--- START ---

(* ===== verification/PyValue.v ===== *)
(** * Python values

    The data the program moves around is what [json] can hold, plus timestamps
    and the odd object that only its [str()] matters of.  This file models those
    values, the dictionary and conversion operations the source applies to them
    ([get], item assignment, [pop], [bool()], [str()], [int()], [dict()], [==],
    [is]) and [json.dumps] in the canonical form the hashes use.  Nothing here is
    a translation of a repository file: it is the part of Python the translations
    stand on. *)

From S2P Require Import Prelude.

(** A float is named by its [repr()], a datetime by its [isoformat()], any
    other object by its [str()].  [VSet] lists the elements in iteration order. *)
Inductive value : Type :=
| VNone
| VBool (b : bool)
| VInt (z : Z)
| VFloat (repr : string)
| VStr (s : string)
| VDatetime (iso : string)
| VObj (txt : string)
| VList (l : list value)
| VTuple (l : list value)
| VSet (l : list value)
| VDict (d : list (string * value)).

Notation dict := (list (string * value)).

(** The exceptions the modelled code raises or lets through. *)
Inductive exn : Type :=
| TypeError
| ValueError
| KeyError
| OverflowError
| IntegrityError
| RPCEventStoreError
| CredentialContractError
| RPCExecutionAggregateError (message : string)
| RPCExecutionError (code message : string)
| ValidationError (field message : string)
| PermissionDenied (message : string)
| OtherError (text : string).

Notation res := (result exn).

#[export] Instance exn_eq_dec : EqDecision exn.
Proof. solve_decision. Defined.

(** ** What the program calls outside its own sources

    [fromisoformat] names the parsed timestamp by its ISO form, [None] is
    [ValueError]; [sha256] and [salted_hmac] give hexadecimal digests of text
    ([salted_hmac] is keyed with the deployment secret). *)
Class PyLib := {
  fromisoformat : string -> option string;
  sha256 : string -> string;
  salted_hmac : string -> string -> string;
}.

(** ** Induction and decidable equality *)

Section ValueInd.
Variable P : value -> Prop.
Hypothesis HNone : P VNone.
Hypothesis HBool : forall b, P (VBool b).
Hypothesis HInt : forall z, P (VInt z).
Hypothesis HFloat : forall s, P (VFloat s).
Hypothesis HStr : forall s, P (VStr s).
Hypothesis HDatetime : forall s, P (VDatetime s).
Hypothesis HObj : forall s, P (VObj s).
Hypothesis HList : forall l, Forall P l -> P (VList l).
Hypothesis HTuple : forall l, Forall P l -> P (VTuple l).
Hypothesis HSet : forall l, Forall P l -> P (VSet l).
Hypothesis HDict : forall d, Forall (fun kv => P kv.2) d -> P (VDict d).

Fixpoint value_ind_nested (v : value) : P v :=
let go := fix go (l : list value) : Forall P l :=
match l with
| [] => Forall_nil_2 P
| x :: r => Forall_cons_2 P x r (value_ind_nested x) (go r)
end in
match v with
| VNone => HNone
| VBool b => HBool b
| VInt z => HInt z
| VFloat s => HFloat s
| VStr s => HStr s
| VDatetime s => HDatetime s
| VObj s => HObj s
| VList l => HList l (go l)
| VTuple l => HTuple l (go l)
| VSet l => HSet l (go l)
| VDict d =>
HDict d ((fix god (d : dict) : Forall (fun kv => P kv.2) d :=
  match d with
  | [] => Forall_nil_2 _
  | (k, x) :: r => Forall_cons_2 (fun kv => P kv.2) (k, x) r
                     (value_ind_nested x) (god r)
  end) d)
end.
End ValueInd.

Fixpoint value_eqb (v w : value) {struct v} : bool :=
  let go := fix go (l m : list value) {struct l} : bool :=
    match l, m with
    | [], [] => true
    | x :: l', y :: m' => value_eqb x y && go l' m'
    | _, _ => false
    end in
  match v, w with
  | VNone, VNone => true
  | VBool a, VBool b => Bool.eqb a b
  | VInt a, VInt b => a =? b
  | VFloat a, VFloat b => String.eqb a b
  | VStr a, VStr b => String.eqb a b
  | VDatetime a, VDatetime b => String.eqb a b
  | VObj a, VObj b => String.eqb a b
  | VList a, VList b => go a b
  | VTuple a, VTuple b => go a b
  | VSet a, VSet b => go a b
  | VDict a, VDict b =>
      (fix god (d e : dict) {struct d} : bool :=
        match d, e with
        | [], [] => true
        | (k, x) :: d', (k', y) :: e' => String.eqb k k' && value_eqb x y && god d' e'
        | _, _ => false
        end) a b
  | _, _ => false
  end.

Lemma value_eqb_eq v w : value_eqb v w = true <-> v = w.
Proof.
  revert w. induction v as [| | | | | | |l IH|l IH|l IH|d IH] using value_ind_nested;
    intros w; destruct w as [| | | | | | |m|m|m|e]; cbn; try (split; congruence);
    rewrite ?eqb_true_iff, ?Z.eqb_eq, ?String.eqb_eq; try (split; congruence).
  1-3: revert m; induction IH as [|x l' Hx _ IHl]; intros [|y m]; try (split; congruence);
    rewrite andb_true_iff, Hx, IHl; clear; (split; [intros [? ?]|split]; congruence).
  revert e. induction IH as [|[k x] d' Hx _ IHd]; intros [|[k' y] e]; try (split; congruence).
  cbn in Hx. rewrite !andb_true_iff, String.eqb_eq, Hx, IHd. clear.
  split; [intros [[? ?] ?]|intros [=]; subst; repeat split]; congruence.
Qed.

#[export] Instance value_eq_dec : EqDecision value.
Proof.
  intros v w. destruct (value_eqb v w) eqn:E; [left|right].
  - by apply value_eqb_eq.
  - intros H%value_eqb_eq. congruence.
Defined.

(** ** Dictionaries: insertion-ordered, keys unique *)

Definition keys (d : dict) : list string := d.*1.
Arguments keys : simpl never.
Lemma keys_cons k v d : keys ((k, v) :: d) = k :: keys d.
Proof. done. Qed.

(** [d.get(k)], with [None] as [option]. *)
Fixpoint dict_get (k : string) (d : dict) : option value :=
  match d with
  | [] => None
  | (k', v) :: r => if String.eqb k' k then Some v else dict_get k r
  end.

(** [d.get(k)] as the Python value it returns. *)
Definition get (k : string) (d : dict) : value := default VNone (dict_get k d).

Definition dict_mem (k : string) (d : dict) : bool := bool_decide (k ∈ keys d).

(** [d[k] = v]: replaces in place, or appends. *)
Fixpoint dict_set (k : string) (v : value) (d : dict) : dict :=
  match d with
  | [] => [(k, v)]
  | (k', v') :: r => if String.eqb k' k then (k', v) :: r else (k', v') :: dict_set k v r
  end.

(** [d.pop(k, None)] without the returned value. *)
Definition dict_pop (k : string) (d : dict) : dict :=
  List.filter (fun kv => negb (String.eqb kv.1 k)) d.

Lemma dict_get_set_eq k v d : dict_get k (dict_set k v d) = Some v.
Proof.
  induction d as [|[k' v'] d IH]; cbn; [by rewrite String.eqb_refl|].
  destruct (String.eqb k' k) eqn:E; cbn; by rewrite E.
Qed.

Lemma dict_get_set_ne k k' v d : k <> k' -> dict_get k' (dict_set k v d) = dict_get k' d.
Proof.
  intros Hne. induction d as [|[k0 v0] d IH]; cbn.
  - destruct (String.eqb_spec k k'); congruence.
  - destruct (String.eqb_spec k0 k); cbn; [subst|by rewrite IH].
    destruct (String.eqb_spec k k'); congruence.
Qed.

(** The same for the reading with a default. *)
Lemma get_set_eq k v d : get k (dict_set k v d) = v.
Proof. unfold get. by rewrite dict_get_set_eq. Qed.
Lemma get_set_ne k k' v d : k <> k' -> get k' (dict_set k v d) = get k' d.
Proof. intros. unfold get. by rewrite dict_get_set_ne. Qed.

Lemma dict_get_None k d : dict_get k d = None <-> k ∉ keys d.
Proof.
  induction d as [|[k' v] d IH]; cbn; [set_solver|]. rewrite keys_cons.
  destruct (String.eqb_spec k' k); rewrite not_elem_of_cons; naive_solver.
Qed.

Lemma dict_get_elem k v d : dict_get k d = Some v -> (k, v) ∈ d.
Proof.
  induction d as [|[k' v'] d IH]; cbn; [done|].
  destruct (String.eqb_spec k' k); set_solver.
Qed.

Lemma elem_keys k v d : (k, v) ∈ d -> k ∈ keys d.
Proof. intros H. apply list_elem_of_fmap. by exists (k, v). Qed.

Lemma elem_dict_get k v d : NoDup (keys d) -> (k, v) ∈ d -> dict_get k d = Some v.
Proof.
  induction d as [|[k' v'] d IH]; cbn; [set_solver|]. rewrite keys_cons.
  intros [Hni Hnd]%NoDup_cons [Heq|Hin]%elem_of_cons.
  - simplify_eq. by rewrite String.eqb_refl.
  - destruct (String.eqb_spec k' k); [subst|by apply IH].
    exfalso; eauto using elem_keys.
Qed.

Lemma keys_set k v d : keys (dict_set k v d) = if dict_mem k d then keys d else keys d ++ [k].
Proof.
  unfold dict_mem. induction d as [|[k' v'] d IH]; cbn; [done|]. rewrite keys_cons.
  destruct (String.eqb_spec k' k); rewrite keys_cons.
  - subst. rewrite bool_decide_true by set_solver. done.
  - rewrite IH. repeat case_bool_decide; set_solver.
Qed.

Lemma NoDup_keys_set k v d : NoDup (keys d) -> NoDup (keys (dict_set k v d)).
Proof.
  intros Hnd. rewrite keys_set. unfold dict_mem. case_bool_decide; [done|].
  apply NoDup_app. set_solver by eauto using NoDup_singleton.
Qed.
#[export] Hint Resolve NoDup_keys_set : rpc.

(** ** Truth, identity, conversions *)

(** [bool(v)]. *)
Definition truthy (v : value) : bool :=
  match v with
  | VNone => false
  | VBool b => b
  | VInt z => negb (z =? 0)
  | VFloat r => negb (str_in r ["0.0"; "-0.0"])
  | VStr s => str_truthy s
  | VDatetime _ | VObj _ => true
  | VList l | VTuple l | VSet l => match l with [] => false | _ => true end
  | VDict d => match d with [] => false | _ => true end
  end.

(** [a or b]. *)
Definition py_or (a b : value) : value := if truthy a then a else b.

Definition is_dict (v : value) : bool := match v with VDict _ => true | _ => false end.
Definition is_str (v : value) : bool := match v with VStr _ => true | _ => false end.
Definition is_bool (v : value) : bool := match v with VBool _ => true | _ => false end.
Definition is_list (v : value) : bool := match v with VList _ => true | _ => false end.

(** [repr] of a string: the quoting and escapes Python uses on Latin-1. *)
Definition hex_digit (n : Z) : ascii :=
  if n <? 10 then chr (48 + n) else chr (87 + n).
Definition quote_char : ascii := "034"%char.
Definition repr_char (q c : ascii) : string :=
  let z := code c in
  if z =? 92 then "\\"
  else if z =? code q then String "\"%char (String q EmptyString)
  else if z =? 9 then "\t" else if z =? 10 then "\n" else if z =? 13 then "\r"
  else if (z <? 32) || ((127 <=? z) && (z <=? 160)) || (z =? 173)
  then String "\"%char (String "x"%char (String (hex_digit (z / 16)) (String (hex_digit (z mod 16)) EmptyString)))
  else String c EmptyString.
Fixpoint str_concat_map (f : ascii -> string) (s : string) : string :=
  match s with
  | EmptyString => EmptyString
  | String c r => f c +:+ str_concat_map f r
  end.
Definition repr_str (s : string) : string :=
  let q := if str_contains "'" s && negb (str_contains (String quote_char EmptyString) s)
           then quote_char else "'"%char in
  String q (str_concat_map (repr_char q) s) +:+ String q EmptyString.

(** [str(datetime)] is its ISO form with a space for the [T]. *)
Fixpoint iso_to_str (s : string) : string :=
  match s with
  | EmptyString => EmptyString
  | String c r => if Ascii.eqb c "T"%char then String " "%char r else String c (iso_to_str r)
  end.

Fixpoint py_repr (v : value) : string :=
  match v with
  | VNone => "None"
  | VBool true => "True"
  | VBool false => "False"
  | VInt z => str_of_Z z
  | VFloat r => r
  | VStr s => repr_str s
  | VDatetime s => "datetime(" +:+ s +:+ ")"
  | VObj s => s
  | VList l => "[" +:+ str_join ", " (map py_repr l) +:+ "]"
  | VTuple [x] => "(" +:+ py_repr x +:+ ",)"
  | VTuple l => "(" +:+ str_join ", " (map py_repr l) +:+ ")"
  | VSet [] => "set()"
  | VSet l => "{" +:+ str_join ", " (map py_repr l) +:+ "}"
  | VDict d => "{" +:+ str_join ", " (map (fun kv => repr_str kv.1 +:+ ": " +:+ py_repr kv.2) d) +:+ "}"
  end.

(** [str(v)]. *)
Definition py_str (v : value) : string :=
  match v with
  | VStr s => s
  | VDatetime s => iso_to_str s
  | _ => py_repr v
  end.

(** [dict(v)] for the values the source calls it on. *)
Definition py_dict (v : value) : res dict :=
  match v with
  | VDict d => Ok d
  | VList [] | VTuple [] | VSet [] => Ok []
  | VStr EmptyString => Ok []
  | VStr _ => Err ValueError
  | _ => Err TypeError
  end.

(** [int(v)]: decimal text with surrounding blanks, a sign, and single
    underscores between digits; a float truncates, and its [repr] is taken to be
    without an exponent unless it is infinite. *)
Definition digit_of (c : ascii) : option Z :=
  let z := code c in if (48 <=? z) && (z <=? 57) then Some (z - 48) else None.
Fixpoint parse_digits (acc : Z) (prev_digit : bool) (s : string) : option Z :=
  match s with
  | EmptyString => if prev_digit then Some acc else None
  | String c r =>
      match digit_of c with
      | Some d => parse_digits (10 * acc + d) true r
      | None => if Ascii.eqb c "_"%char && prev_digit then parse_digits acc false r else None
      end
  end.
Definition parse_int (s : string) : option Z :=
  match str_strip s with
  | String "-"%char r => Z.opp <$> parse_digits 0 false r
  | String "+"%char r => parse_digits 0 false r
  | r => parse_digits 0 false r
  end.
Fixpoint str_before (c : ascii) (s : string) : string :=
  match s with
  | EmptyString => EmptyString
  | String d r => if Ascii.eqb c d then EmptyString else String d (str_before c r)
  end.
Definition py_int (v : value) : res Z :=
  match v with
  | VInt z => Ok z
  | VBool b => Ok (if b then 1 else 0)
  | VStr s => match parse_int s with Some z => Ok z | None => Err ValueError end
  | VFloat r =>
      if str_in r ["inf"; "-inf"] then Err OverflowError else
      match parse_int (str_before "."%char r) with Some z => Ok z | None => Err ValueError end
  | _ => Err TypeError
  end.

(** ** Equality

    Python's [==] identifies [True] with [1], ignores the order of dictionary
    entries and of set elements.  It is equality of canonical forms, hence an
    equivalence.  (A float equals only the float with the same [repr].) *)

Definition key_le (a b : string * value) : Prop := Is_true (String.leb a.1 b.1).
#[export] Instance key_le_dec : RelDecision key_le.
Proof. unfold key_le. intros ??. apply _. Defined.
Definition sort_keys (d : dict) : dict := merge_sort key_le d.

Definition repr_le (a b : value) : Prop := Is_true (String.leb (py_repr a) (py_repr b)).
#[export] Instance repr_le_dec : RelDecision repr_le.
Proof. unfold repr_le. intros ??. apply _. Defined.

Fixpoint canon (v : value) : value :=
  match v with
  | VBool b => VInt (if b then 1 else 0)
  | VList l => VList (map canon l)
  | VTuple l => VTuple (map canon l)
  | VSet l => VSet (merge_sort repr_le (map canon l))
  | VDict d => VDict (sort_keys (map (fun kv => (kv.1, canon kv.2)) d))
  | _ => v
  end.

Definition py_eq (v w : value) : Prop := canon v = canon w.
#[export] Instance py_eq_dec : RelDecision py_eq.
Proof. unfold py_eq. intros ??. apply _. Defined.
#[export] Instance py_eq_equiv : Equivalence py_eq.
Proof. unfold py_eq. split; congruence. Qed.
Definition py_eqb (v w : value) : bool := bool_decide (py_eq v w).

(** ** [json.dumps(v, sort_keys=True, separators=(",", ":"), default=str)] *)

Definition json_char (c : ascii) : string :=
  let z := code c in
  if z =? 34 then String "\"%char (String quote_char EmptyString)
  else if z =? 92 then "\\"
  else if z =? 8 then "\b" else if z =? 9 then "\t" else if z =? 10 then "\n"
  else if z =? 12 then "\f" else if z =? 13 then "\r"
  else if (z <? 32) || (126 <? z)
  then "\u00" +:+ String (hex_digit (z / 16)) (String (hex_digit (z mod 16)) EmptyString)
  else String c EmptyString.
Definition json_str (s : string) : string :=
  String quote_char (str_concat_map json_char s) +:+ String quote_char EmptyString.

Fixpoint json_dumps (v : value) : string :=
  match v with
  | VNone => "null"
  | VBool true => "true"
  | VBool false => "false"
  | VInt z => str_of_Z z
  | VFloat r => r
  | VStr s => json_str s
  | VDatetime s => json_str (iso_to_str s)
  | VObj s => json_str s
  | VList l | VTuple l => "[" +:+ str_join "," (map json_dumps l) +:+ "]"
  | VSet _ => json_str (py_repr v)
  | VDict d =>
      "{" +:+ str_join "," (map (fun kv : string * string => json_str kv.1 +:+ ":" +:+ kv.2)
                     (merge_sort (fun a b : string * string => Is_true (String.leb a.1 b.1))
                        (map (fun kv => (kv.1, json_dumps kv.2)) d))) +:+ "}"
  end.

--- END ---

**Exercise description:**
Reproduce each line in the listing above that mentions the string "Defined".

**Answer to the exercise:**
Proof. solve_decision. Defined.
Defined.
Proof. unfold key_le. intros ??. apply _. Defined.
Proof. unfold repr_le. intros ??. apply _. Defined.
Proof. unfold py_eq. intros ??. apply _. Defined.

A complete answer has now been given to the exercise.